American politician (1886–1971)

Ethel Ryan (February 14, 1886 – February 25, 1971) was an American politician who served in the Connecticut House of Representatives from 1925 to 1929 and 1943 to 1947, representing the town of Ridgefield as a Republican.

==Personal life==
Ryan was born in New York City on February 14, 1886, to parents Michael and Bridget McGlynn. She graduated from Western Connecticut State University, then known as the Danbury State Normal School, and worked as a schoolteacher in Connecticut. She was married to William Henry Ryan until his death in 1954, and she had two daughters. Ryan moved from Connecticut to Sarasota, Florida, around 1960.

==Political career==
A Republican, Ryan was first elected to the Connecticut House of Representatives in 1924 as one of two representatives from the town of Ridgefield.
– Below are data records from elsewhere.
(* ===== verification/Dpop.v ===== *)
(** * Dpop: DPoP proof validation

    [auth/dpop.rs]. *)

From S2P Require Import Prelude RustStd Crates Crypto Jwks ServerConfig Replay Logging Context.
From S2P Require Import Async Server Http Failure Refresh Token.

Record DpopProof := {
  p_alg : JwsAlg;
  p_htm : string;
  p_htu : string;
  p_iat : N;
  p_jti : string;
  p_thumbprint : bytes;
  p_ath : string;
}.

Record DpopClaims := {
  dc_htm : option string;
  dc_htu : option string;
  dc_iat : option N;
  dc_jti : option string;
  dc_ath : option string;
}.

(** [Instant]s have a last representable value. *)
Class InstantRange := { instant_max : N }.
Definition instant_checked_add `{InstantRange} (i d : N) : option N :=
  if i + d <=? instant_max then Some (i + d) else None.

Section dpop.
Context `{Sha2Crate} `{Base64Crate} `{SubtleCrate} `{UrlCrate} `{IpnetCrate} `{SerdeCrate}.
Context `{JwtCrate} `{!JwtDecode DpopClaims} `{InstantRange}.
Context {X : Type}.

Definition compute_ath (raw_token : string) : string := b64_encode (sha256 (as_bytes raw_token)).

Definition ct_eq_opt (a b : option string) : bool :=
  match a, b with
  | Some a, Some b => ct_eq_str a b
  | None, None => true
  | _, _ => false
  end.

Definition urls_equivalent_ct (a b : Url) : bool :=
  let scheme_eq := ct_eq_str (Url_scheme a) (Url_scheme b) in
  let host_eq := ct_eq_opt (Url_host_str a) (Url_host_str b) in
  let port_eq := bool_decide (Url_port_or_known_default a = Url_port_or_known_default b) in
  let path_eq := ct_eq_str (Url_path a) (Url_path b) in
  let query_eq := ct_eq_opt (Url_query a) (Url_query b) in
  let no_userinfo := is_empty (Url_username a) && bool_decide (Url_password a = None)
    && is_empty (Url_username b) && bool_decide (Url_password b = None) in
  scheme_eq && host_eq && port_eq && path_eq && query_eq && no_userinfo.

Definition compute_jwk_thumbprint (jwk : RawJwk) : result AuthFailure bytes :=
  match algorithm jwk with
  | EllipticCurveKey curve x y =>
      bail! ProofSignatureInvalid when negb (bool_decide (curve = P256)) ;;
      let? x := b64_decode x or! ProofSignatureInvalid in
      let? y := b64_decode y or! ProofSignatureInvalid in
      bail! ProofSignatureInvalid when negb (bytes_len x =? 32) || negb (bytes_len y =? 32) ;;
      Ok (jwk_thumbprint (EcP256 x y))
  | RSAKey n e =>
      let? n := b64_decode n or! ProofSignatureInvalid in
      let? e := b64_decode e or! ProofSignatureInvalid in
      Ok (jwk_thumbprint (Rsa n e))
  | _ => Err ProofSignatureInvalid
  end.

Definition proof_validation (alg : JwsAlg) : Validation :=
  {| v_algorithm := to_jwt_algorithm alg; v_validate_aud := false; v_validate_exp := false;
     v_validate_nbf := false; v_leeway := None; v_required_spec_claims := []; v_audience := [] |}.

(** [freshness + skew] is a plain addition. *)
Definition iat_in_window (freshness skew now iat : N) : bool :=
  if iat <=? now then u64_saturating_sub now iat <=? u64_wrapping_add freshness skew
  else u64_saturating_sub iat now <=? skew.

(** [replay_store.try_insert] has two critical sections, one per lock. *)
Definition try_insert_step (key : JtiKey) (deadline : N) : task X (result InsertError unit) :=
  let*? _u := atomic (fun _ s =>
    let '(r, store) := insert_entry key deadline (srv_replay s) in Value (r, set_replay store s)) in
  let* _u := atomic (fun _ s => Value ((), set_replay (push_expiry key deadline (srv_replay s)) s)) in
  Done (Ok ()).

Definition validate_proof (raw_proof request_method : string) (effective_uri : Url)
    (access_token : AccessToken) (raw_token : string) (ctx : OidcContext) :
    task X (result AuthFailure DpopProof) :=
  (* Steps 1 and 1b: algorithm and type. *)
  let*? header := Done (decode_header raw_proof or! InvalidAlg) in
  let*? alg := Done (header_jws_alg (hdr_alg header) or! InvalidAlg) in
  bail* ProofSignatureInvalid when negb (bool_decide (hdr_typ header = Some "dpop+jwt")) ;;
  (* Step 2: signature under the embedded key. *)
  let*? embedded_jwk := Done (hdr_jwk header or! ProofSignatureInvalid) in
  let*? decoding_key := Done (DecodingKey_from_jwk embedded_jwk or! ProofSignatureInvalid) in
  let*? claims := Done (map_err (fun _ => ProofSignatureInvalid)
                          (jwt_decode raw_proof decoding_key (proof_validation alg))) in
  (* Step 3: htm. *)
  let*? htm := Done (dc_htm claims or! ProofMissingClaim "htm") in
  bail* ProofHtmMismatch when negb (ct_eq_str htm request_method) ;;
  (* Step 4: htu. *)
  let*? htu_raw := Done (dc_htu claims or! ProofMissingClaim "htu") in
  let*? htu_url := Done (Url_parse htu_raw or! ProofHtuMismatch) in
  bail* ProofHtuMismatch when negb (urls_equivalent_ct htu_url effective_uri) ;;
  (* Step 5: iat. *)
  let*? iat := Done (dc_iat claims or! ProofMissingClaim "iat") in
  let* now := system_now in
  let freshness := dpop_freshness_secs (auth_config ctx) in
  let skew := clock_skew_secs (auth_config ctx) in
  bail* ProofIatStale when negb (iat_in_window freshness skew now iat) ;;
  (* Step 6: the key the token is bound to. *)
  let*? thumbprint := Done (compute_jwk_thumbprint embedded_jwk) in
  bail* ProofJktMismatch when negb (ct_eq_32 thumbprint (cnf_jkt access_token)) ;;
  (* Step 6b: ath. *)
  let*? claimed_ath := Done (dc_ath claims or! ProofMissingClaim "ath") in
  let expected_ath := compute_ath raw_token in
  bail* ProofAthMismatch when negb (ct_eq_str claimed_ath expected_ath) ;;
  (* Step 7: replay. *)
  let*? jti := Done (dc_jti claims or! ProofMissingClaim "jti") in
  let jti_key := JtiKey_new (as_jti_key_byte (tag ctx)) jti in
  let window := duration_from_secs (jti_replay_window_secs (auth_config ctx)) in
  let* instant := instant_now in
  let*? deadline_instant := Done (instant_checked_add instant window or! ProofIatStale) in
  let* inserted := try_insert_step jti_key deadline_instant in
  let*? _u := Done (map_err (fun e => match e with
    | Replayed => ProofReplayed
    | MemoryPressureErr => MemoryPressure
    end) inserted) in
  Done (Ok {| p_alg := alg; p_htm := htm; p_htu := htu_raw; p_iat := iat; p_jti := jti;
              p_thumbprint := thumbprint; p_ath := expected_ath |}).
End dpop.

#[global] Arguments validate_proof : simpl never.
She served two terms, the first alongside Seth Low Pierrepont and the second alongside Mortimer C. Keeler. During her first term, Ryan served on the public health and safety and capital furniture and grounds committees; during her second term, she served on the public health and state parks committees. Ryan was not a candidate for reelection in 1928.

Ryan was again elected to the House of Representatives in 1942, and she served two terms representing Ridgefield alongside Peter A. McManus. She was not a candidate for reelection in 1946 and left office in 1947.

Ryan served two terms on Ridgefield's board of education.

==Death==
Ryan died on February 24, 1971, in Sarasota, Florida. She was 85.